■ **What is needed**
Return every entry exactly. Leave nothing out.

■ **Source material**
----

(** * nba-pipeline: lineup and possession reconstruction, verified against its specification

    A shallow embedding of the transformers of the two pipelines

      - lineups/transformers/{lineup_states, possessions, lineup_possessions, lineup_ratings}.py
      - players/transformers/{court_time, rim_defense}.py

    pandas DataFrames are lists of records (one record per row, in row
    order), Python dicts are insertion-ordered association lists, Python
    sets are duplicate-free lists, and a raised exception is the [Raise]
    branch of the [result] monad.  NaN cells are [None].  Ratios that the
    source computes in float64 are computed here in exact rationals.

    The development also embeds players/transformers/possessions.py and
    players/transformers/shot_distance.py; the distances of the latter are
    computed in binary64 with the kernel's primitive floats. *)

From Stdlib Require Import String.
From Stdlib Require Import ZArith List Bool Lia QArith Qround Qabs Lqa.
From Stdlib Require Import Permutation Sorted ListSet.
From Stdlib Require PrimFloat.
Import ListNotations.
Open Scope Z_scope.

(* ================================================================== *)
(** * Shared frame: exceptions, stable sorting, ordered dictionaries    *)
(* ================================================================== *)

Module Frame.

(** The Python exceptions the embedded code can raise. *)
Inductive exn : Type := IndexError | KeyError | ValueError.

Inductive result (A : Type) : Type :=
| Ok (a : A)
| Raise (e : exn).
Arguments Ok {A} a.
Arguments Raise {A} e.

Definition bind {A B : Type} (c : result A) (k : A -> result B) : result B :=
  match c with
  | Ok a => k a
  | Raise e => Raise e
  end.

(** [mapM f l]: run [f] on every element, left to right, stopping at the
    first exception. *)
Fixpoint mapM {A B : Type} (f : A -> result B) (l : list A) : result (list B) :=
  match l with
  | [] => Ok []
  | x :: r =>
      bind (f x) (fun y => bind (mapM f r) (fun ys => Ok (y :: ys)))
  end.

Section StableSort.
Context {A : Type} (leb : A -> A -> bool).

(** Stable insertion sort: [DataFrame.sort_values] on several columns
    (a stable lexsort); on one column pandas does not promise the order
    of ties, and this model keeps them in row order. *)
Fixpoint insert_sorted (x : A) (l : list A) : list A :=
  match l with
  | [] => [x]
  | y :: r => if leb x y then x :: y :: r else y :: insert_sorted x r
  end.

----

■ **Response to this task**
(** * nba-pipeline: lineup and possession reconstruction, verified against its specification

    A shallow embedding of the transformers of the two pipelines

      - lineups/transformers/{lineup_states, possessions, lineup_possessions, lineup_ratings}.py
      - players/transformers/{court_time, rim_defense}.py

    pandas DataFrames are lists of records (one record per row, in row
    order), Python dicts are insertion-ordered association lists, Python
    sets are duplicate-free lists, and a raised exception is the [Raise]
    branch of the [result] monad.  NaN cells are [None].  Ratios that the
    source computes in float64 are computed here in exact rationals.

    The development also embeds players/transformers/possessions.py and
    players/transformers/shot_distance.py; the distances of the latter are
    computed in binary64 with the kernel's primitive floats. *)

From Stdlib Require Import String.
From Stdlib Require Import ZArith List Bool Lia QArith Qround Qabs Lqa.
From Stdlib Require Import Permutation Sorted ListSet.
From Stdlib Require PrimFloat.
Import ListNotations.
Open Scope Z_scope.

(* ================================================================== *)
(** * Shared frame: exceptions, stable sorting, ordered dictionaries    *)
(* ================================================================== *)

Module Frame.

(** The Python exceptions the embedded code can raise. *)
Inductive exn : Type := IndexError | KeyError | ValueError.

Inductive result (A : Type) : Type :=
| Ok (a : A)
| Raise (e : exn).
Arguments Ok {A} a.
Arguments Raise {A} e.

Definition bind {A B : Type} (c : result A) (k : A -> result B) : result B :=
  match c with
  | Ok a => k a
  | Raise e => Raise e
  end.

(** [mapM f l]: run [f] on every element, left to right, stopping at the
    first exception. *)
Fixpoint mapM {A B : Type} (f : A -> result B) (l : list A) : result (list B) :=
  match l with
  | [] => Ok []
  | x :: r =>
      bind (f x) (fun y => bind (mapM f r) (fun ys => Ok (y :: ys)))
  end.

Section StableSort.
Context {A : Type} (leb : A -> A -> bool).

(** Stable insertion sort: [DataFrame.sort_values] on several columns
    (a stable lexsort); on one column pandas does not promise the order
    of ties, and this model keeps them in row order. *)
Fixpoint insert_sorted (x : A) (l : list A) : list A :=
  match l with
  | [] => [x]
  | y :: r => if leb x y then x :: y :: r else y :: insert_sorted x r
  end.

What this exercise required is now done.